After the period of time for contributing to the whiteboard is over, there's a voting period. During the voting period, everyone votes on each factor on two axes: Agree/Disagree and Important/Unimportant. You can cast a neutral vote by abstaining. Once all the votes have been tallied, you can see what the collective's priorities are. Then they can take action to implement everything that gets a high number of Agree and Important votes and avoid everything that gets a high number of Disagree and Important votes. Things voted Unimportant but with a clear Agree or Disagree consensus will be addressed if doing so doesn't interfere with the things voted Important. Things voted Important but without a clear consensus could be subject to further discussion/dissection, or looked at in terms of how they related to other Important factors with clearer consensus.

Whiteboard and voting will be made as accessible as possible.
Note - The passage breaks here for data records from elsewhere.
Lemma compose_region_sources (duration : Z) (init : bool) st entry :
  condi_index st = len (region_condi_list st)
  ∧ filter (λ s, s ≠ -1) (src <$> region_list st) = seqZ 0 (condi_index st)
  ∧ (init = false → src <$> region_list st = seqZ 0 (condi_index st)) →
  let st' := compose_region duration init st entry in
  condi_index st' = len (region_condi_list st')
  ∧ filter (λ s, s ≠ -1) (src <$> region_list st') = seqZ 0 (condi_index st')
  ∧ (init = false → src <$> region_list st' = seqZ 0 (condi_index st')).
Proof.
  intros (Hidx & Hfil & Hinit). destruct entry as [b|r cfg]; simpl; [done|].
  destruct (r_enable cfg); simpl; [|done].
  destruct (mask_preprocess _ _) as [mask_map|]; [|done].
  destruct (r_is_init_img cfg); simpl.
  - destruct init; simpl; [|done].
    split; [done|]. split; [|done].
    rewrite fmap_app, filter_app, Hfil. cbn [fmap list_fmap src].
    rewrite filter_cons_False by (intros Hne; by apply Hne).
    by rewrite filter_nil, app_nil_r.
  - assert (0 ≤ condi_index st) as Hpos by (rewrite Hidx; unfold len; lia).
    split; [|split].
    + rewrite Hidx. unfold len. rewrite length_app. simpl. lia.
    + rewrite fmap_app, filter_app, Hfil. cbn [fmap list_fmap src].
      rewrite filter_cons_True by lia.
      rewrite filter_nil, Hidx. by rewrite seqZ_snoc_len.
    + intros Hi. rewrite fmap_app, (Hinit Hi). simpl.
      rewrite Hidx. by rewrite seqZ_snoc_len.
Qed.

Lemma region_collect_sources (mc : ModelConfig) (duration : Z) (init : bool) :
  let st := region_collect mc duration init in
  condi_index st = len (region_condi_list st)
  ∧ filter (λ s, s ≠ -1) (src <$> region_list st) = seqZ 0 (condi_index st)
  ∧ (init = false → src <$> region_list st = seqZ 0 (condi_index st)).
Proof.
  unfold region_collect.
  assert (let st := compose_background mc duration init in
          condi_index st = len (region_condi_list st)
          ∧ filter (λ s, s ≠ -1) (src <$> region_list st) = seqZ 0 (condi_index st)
          ∧ (init = false → src <$> region_list st = seqZ 0 (condi_index st)))
    as Hbg.
  { unfold compose_background, is_bg_init_img. destruct init; simpl.
    - destruct (default false _); simpl; (split; [done|split; done]).
    - split; [done|split; done]. }
  revert Hbg. generalize (compose_background mc duration init).
  induction (region_map mc) as [|entry entries IH]; intros st Hst; [done|].
  simpl. apply IH. by apply compose_region_sources.
Qed.

Lemma compose_region_items (duration : Z) (init : bool) st entry :
  (∃ bg rest, region_list st = MkRegionItem None bg :: rest
     ∧ Forall (λ r, is_Some (mask_images r)) rest) →
  ∃ bg rest,
    region_list (compose_region duration init st entry)
    = MkRegionItem None bg :: rest
    ∧ Forall (λ r, is_Some (mask_images r)) rest.
Proof.
  intros (bg & rest & Hl & Hrest). destruct entry as [b|r cfg]; simpl; [eauto|].
  destruct (r_enable cfg); simpl; [|eauto].
  destruct (mask_preprocess _ _) as [mask_map|]; [|eauto].
  destruct (r_is_init_img cfg); simpl.
  - destruct init; simpl; [|eauto].
    exists bg, (rest ++ [MkRegionItem (Some mask_map) (-1)]).
    rewrite Hl. split; [done|]. apply Forall_app. split; [done|].
    repeat constructor. simpl. eauto.
  - exists bg, (rest ++ [MkRegionItem (Some mask_map) (condi_index st)]).
    rewrite Hl. split; [done|]. apply Forall_app. split; [done|].
    repeat constructor. simpl. eauto.
Qed.
Lemma sorted_appendAt n view place :
  owned n view -> (forall pl, StronglySorted lt (view pl)) ->
  forall pl, StronglySorted lt (appendAt view place n pl).
Proof.
  intros (_ & Hlt & _) Hsorted pl. unfold appendAt. case_decide; [|done].
  apply StronglySorted_snoc; [done|]. intros p. apply Hlt.
Qed.

Lemma sorted_ext (view view' : Place -> list ptr) :
  (forall pl, view' pl = view pl) ->
  (forall pl, StronglySorted lt (view pl)) -> forall pl, StronglySorted lt (view' pl).
Proof. intros Heq Hs pl. by rewrite Heq. Qed.

Lemma classify_sorted graph h constants c index q h' constants' c' :
  classify perms graph (h, constants, c) index q = Ok (h', constants', c') ->
  owned (length (refs h)) (pointersAt constants c) ->
  (forall pl, StronglySorted lt (pointersAt constants c pl)) ->
  forall pl, StronglySorted lt (pointersAt constants' c' pl).
Proof.
  intros Hrun Hown Hsorted.
  apply classify_shape in Hrun
    as [(r & _ & _ & _ & _ & _ & -> & ->)
       |[(r & a & _ & _ & _ & _ & _ & -> & ->)
        |[(r & a & _ & _ & _ & _ & _ & -> & ->)
         |(rA & rB & a & b & _ & _ & _ & _ & _ & _ & _ & _ & -> & ->)]]].
  - eapply sorted_ext; [apply pointersAt_constant|]. by apply sorted_appendAt.
  - eapply sorted_ext; [apply pointersAt_single|]. by apply sorted_appendAt.
  - eapply sorted_ext; [apply pointersAt_constraint|]. by apply sorted_appendAt.
  - eapply sorted_ext; [apply pointersAt_InsertDouble|].
    apply sorted_appendAt.
    + eapply owned_ext; [apply pointersAt_InsertDouble|]. by apply owned_appendAt.
    + eapply sorted_ext; [apply pointersAt_InsertDouble|]. by apply sorted_appendAt.
Qed.

Lemma getInitalCodexMap_sorted s dataset h constants c :
  getInitalCodexMap perms s dataset = Ok (h, constants, c) ->
  forall pl, StronglySorted lt (pointersAt constants c pl).
Proof.
  unfold getInitalCodexMap. intros Hrun.
  apply (foldM_inv (fun st => classifiedMore st
           /\ forall pl, StronglySorted lt (pointersAt st.1.2 st.2 pl))) in Hrun.
  - apply Hrun.
  - intros st1 [graph quads] st2 _ Hst1 Hin.
    apply (foldMi_inv (fun _ st => classifiedMore st
             /\ forall pl, StronglySorted lt (pointersAt st.1.2 st.2 pl))) in Hin;
      [done| |done].
    intros [[h3 k3] c3] k q [[h4 k4] c4] _ [Hmore Hsorted] Hq. split.
    + by eapply classify_classifiedMore.
    + exact (classify_sorted _ _ _ _ _ _ _ _ _ Hq (proj1 Hmore) Hsorted).
  - split; [apply classifiedMore_zero|]. intros []; simpl; constructor.
Qed.

Lemma classify_madeInOrder graph (allowed : list string) k q h constants c h' constants' c' :
  classify perms graph (h, constants, c) k q = Ok (h', constants', c') ->
  (forall p r, refs h !! p = Some r ->
     (Reference.Graph r ∈ allowed \/ Reference.Graph r = graph)
     /\ (Reference.Graph r = graph -> Reference.Index r < k)) ->
  madeInOrder h ->
  (forall p r, refs h' !! p = Some r ->
     (Reference.Graph r ∈ allowed \/ Reference.Graph r = graph)
     /\ (Reference.Graph r = graph -> Reference.Index r < S k))
  /\ madeInOrder h'.
Proof.
  intros Hrun Hold Hmono.
  assert (exists more, refs h' = refs h ++ more
            /\ forall r, r ∈ more -> Reference.Graph r = graph /\ Reference.Index r = k)
    as (more & Hrefs & Hmore).
  { apply classify_shape in Hrun
      as [(r & _ & Hrefs & _ & (Hg & Hi & _) & _)
         |[(r & a & _ & Hrefs & _ & (Hg & Hi & _) & _)
          |[(r & a & _ & Hrefs & _ & (Hg & Hi & _) & _)
           |(rA & rB & a & b & _ & _ & Hrefs & _ & (HgA & HiA & _) & (HgB & HiB & _) & _)]]].
    1-3: exists [r]; split; [done|]; by intros ? ->%list_elem_of_singleton.
    exists [rA; rB]. split; [done|].
    intros r [->|[->|[]%elem_of_nil]%elem_of_cons]%elem_of_cons; done. }
  split.
  - intros p r. rewrite Hrefs. intros [Hp|[_ Hp]]%lookup_app_Some.
    + destruct (Hold p r Hp) as [Hg Hi]. split; [done|]. intros ?%Hi. lia.
    + apply list_elem_of_lookup_2, Hmore in Hp as [-> ->]. split; [by right|lia].
  - intros p p' rp rp' Hlt. rewrite Hrefs.
    intros [Hp|[Hge Hp]]%lookup_app_Some [Hp'|[Hge' Hp']]%lookup_app_Some Hsame.
    + by eapply Hmono.
    + apply list_elem_of_lookup_2, Hmore in Hp' as [Hg' ->].
      destruct (Hold p rp Hp) as [_ Hi]. rewrite Hsame, Hg' in Hi. specialize (Hi eq_refl). lia.
    + apply lookup_lt_Some in Hp'. lia.
    + apply list_elem_of_lookup_2, Hmore in Hp as [_ ->].
      apply list_elem_of_lookup_2, Hmore in Hp' as [_ ->]. done.
Qed.

Lemma getInitalCodexMap_madeInOrder s dataset h constants c :
  getInitalCodexMap perms s dataset = Ok (h, constants, c) -> madeInOrder h.
Proof.
  unfold getInitalCodexMap. intros Hrun.
  pose proof (NoDup_fst_range (sGraphs s) (Graphs dataset)) as Hnd.
  apply (foldM_inv_prefix (fun pre st =>
           (forall p r, refs st.1.1 !! p = Some r -> Reference.Graph r ∈ fst <$> pre)
           /\ madeInOrder st.1.1)) in Hrun.
  - apply Hrun.
  - intros pre [graph quads] post [[h1 k1] c1] [[h2 k2] c2] Hsplit [Hseen Hmono] Hin.
    simpl in *.
    assert (graph ∉ fst <$> pre) as Hnew.
    { rewrite Hsplit, fmap_app in Hnd. apply NoDup_app in Hnd as (_ & Hapart & _).
      intros Hg. apply (Hapart graph Hg). simpl. by left. }
    apply (foldMi_inv (fun k st =>
             (forall p r, refs st.1.1 !! p = Some r ->
                (Reference.Graph r ∈ fst <$> pre \/ Reference.Graph r = graph)
                /\ (Reference.Graph r = graph -> Reference.Index r < k))
             /\ madeInOrder st.1.1)) in Hin.
    + destruct Hin as [Hall Hmono2]. simpl in *. split; [|done].
      intros p r Hp. rewrite fmap_app, elem_of_app. simpl.
      destruct (Hall p r Hp) as [[Hg|Hg] _]; [by left|right; rewrite Hg; by left].
    + intros [[h3 k3] c3] k q [[h4 k4] c4] _ [Hall Hmono3] Hq.
      exact (classify_madeInOrder _ _ _ _ _ _ _ _ _ _ Hq Hall Hmono3).
    + simpl. split; [|done]. intros p r Hp. split; [left; by eapply Hseen|].
      intros Hg. exfalso. apply Hnew. rewrite <- Hg. by eapply Hseen.
  - simpl. split; [|by intros p q rp rq _ Hp; simpl in Hp; rewrite lookup_nil in Hp].
    intros p r Hp. simpl in Hp. by rewrite lookup_nil in Hp.
Qed.

(** X24. getInitalCodexMap makes the References in the order of the
    statements: of two References of the same graph the later one never
    has the smaller statement index, and the constants list, every Single
    list, every Constraint list and every Double group holds its References
    in the order of their creation (strictly increasing pointers), so in
    the order of the statements of each graph. *)
Theorem getInitalCodexMap_creation_order s dataset h constants c :
  getInitalCodexMap perms s dataset = Ok (h, constants, c) ->
  (forall p q rp rq, p < q -> refs h !! p = Some rp -> refs h !! q = Some rq ->
     Reference.Graph rp = Reference.Graph rq -> Reference.Index rp <= Reference.Index rq)
  /\ (forall place, StronglySorted lt (pointersAt constants c place))
  /\ (forall place i j p q rp rq,
        pointersAt constants c place !! i = Some p ->
        pointersAt constants c place !! j = Some q -> i < j ->
        refs h !! p = Some rp -> refs h !! q = Some rq ->
        Reference.Graph rp = Reference.Graph rq ->
        Reference.Index rp <= Reference.Index rq).
Proof.
  intros Hrun.
  pose proof (getInitalCodexMap_madeInOrder _ _ _ _ _ Hrun) as Hmono.
  pose proof (getInitalCodexMap_sorted _ _ _ _ _ Hrun) as Hsorted.
  split_and!; [done|done|].
  intros place i j p q rp rq Hi Hj Hlt Hp Hq Hsame.
  apply (Hmono p q rp rq); try done.
  exact (StronglySorted_lookup_lt _ _ _ _ _ (Hsorted place) Hi Hj Hlt).
Qed.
The whole thing could be online if everyone involved has internet access, but if that's difficult for anyone then in-person, telephone, write-in, and any other kind of input method people might require should be allowed.

The enormous advantage of this method would be that it eliminates duplication. Instead of having to hear (or even read) dozens of impassioned pleas on the importance of backwards-compatibility, only one person has to bring it up and the importance will be made clear in the voting phase. At the same time, if one lone maverick is insistent that the widgets should glow in the dark, it's right up there with all the other idea and will stand and fall on its own merits. If other people think it's a good idea, it could go through even though that one guy doesn't have very much reach.

This method of consensus-building is far from perfect, but I'm putting it out there as a starting point. Improvements welcome.